Дэнни Росс уже сидел за обычным столиком Гриффина, у стены в передней части зала. Гриффин обрадовался. Выдался шанс загладить вину перед Дэвидом Кахане. Росс встал, когда Гриффин представился, пустив в ход все свое очарование. Они обменялись рукопожатием. Высокий и нервный, Росс чересчур быстро отдернул руку, и Гриффин едва успел ее коснуться. Он был немного старше Гриффина, лет тридцати шести. Не староват ли он для дебюта? У Росса не было репутации. Почему он не нашел другого занятия в жизни?

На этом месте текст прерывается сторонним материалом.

Lemma malformed_responses_are_validation_errors_witness :
  validate_model_response rewrite_documents duplicate_members None SCHEMA_VERSION = Raise (AnalysisValidationError (u "VLM-004")) ∧
  validate_model_response rewrite_documents (RawBeyond IntegerDigits) None SCHEMA_VERSION = Raise ValueError.
Proof.
  split.
  - destruct (validate_model_response rewrite_documents duplicate_members None SCHEMA_VERSION) as [v|e] eqn:E;
      [vm_compute in E; discriminate E|].
    destruct (malformed_responses_are_validation_errors rewrite_documents duplicate_members None SCHEMA_VERSION
                (or_intror eq_refl)) as [H _]. f_equal. apply (H e E). intros l. discriminate.
  - destruct (malformed_responses_are_validation_errors rewrite_documents (RawBeyond IntegerDigits) None SCHEMA_VERSION
                (or_intror eq_refl)) as [_ H]. exact (H IntegerDigits eq_refl).
Defined.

– Давайте заказывать, – сказал Гриффин, кивнув официанту. – Вы уже выбрали?

Росс заказал салат «кобб» – листья латука с индейкой и беконом. Гриффин заказал то же самое. Росс стал намазывать булочку маслом, и крошки от корочки упали на скатерть.

– Итак, – сказал Гриффин, – что нового?

– В жизни? – спросил Росс.

– Нет, в кино. Есть идеи?

– Есть несколько.

– Какая ваша любимая?

Росс опустил глаза, подобрал пальцем рассыпавшиеся по скатерти крошки и поднес их ко рту. Он сделал это машинально. В отталкивающем жесте было что-то трогательное.

Росс начал рассказывать, когда принесли салаты.

– Вас зовут Энди, – сказал он. Было видно, что он рассказывает свою историю не в первый раз. – Вам одиннадцать лет, и вы последний ковбой в Америке. Всех других интересует будущее, астронавты, космические корабли и транзисторные приемники. От ночных кошмаров вас уберегают красавец конь-качалка, простыня в кактусах и коровах и старый черно-белый телесериал «Ковбой», ну, типа Хопалонга Кэссиди. Вы знаете, что с пятидесятого по пятьдесят пятый Хоппи продал игрушек на триста миллионов долларов? Это больше, чем «Звездные войны».

Гриффину история уже не нравилась. А Росс рассказывал медленно.

– Хорошо, что было дальше?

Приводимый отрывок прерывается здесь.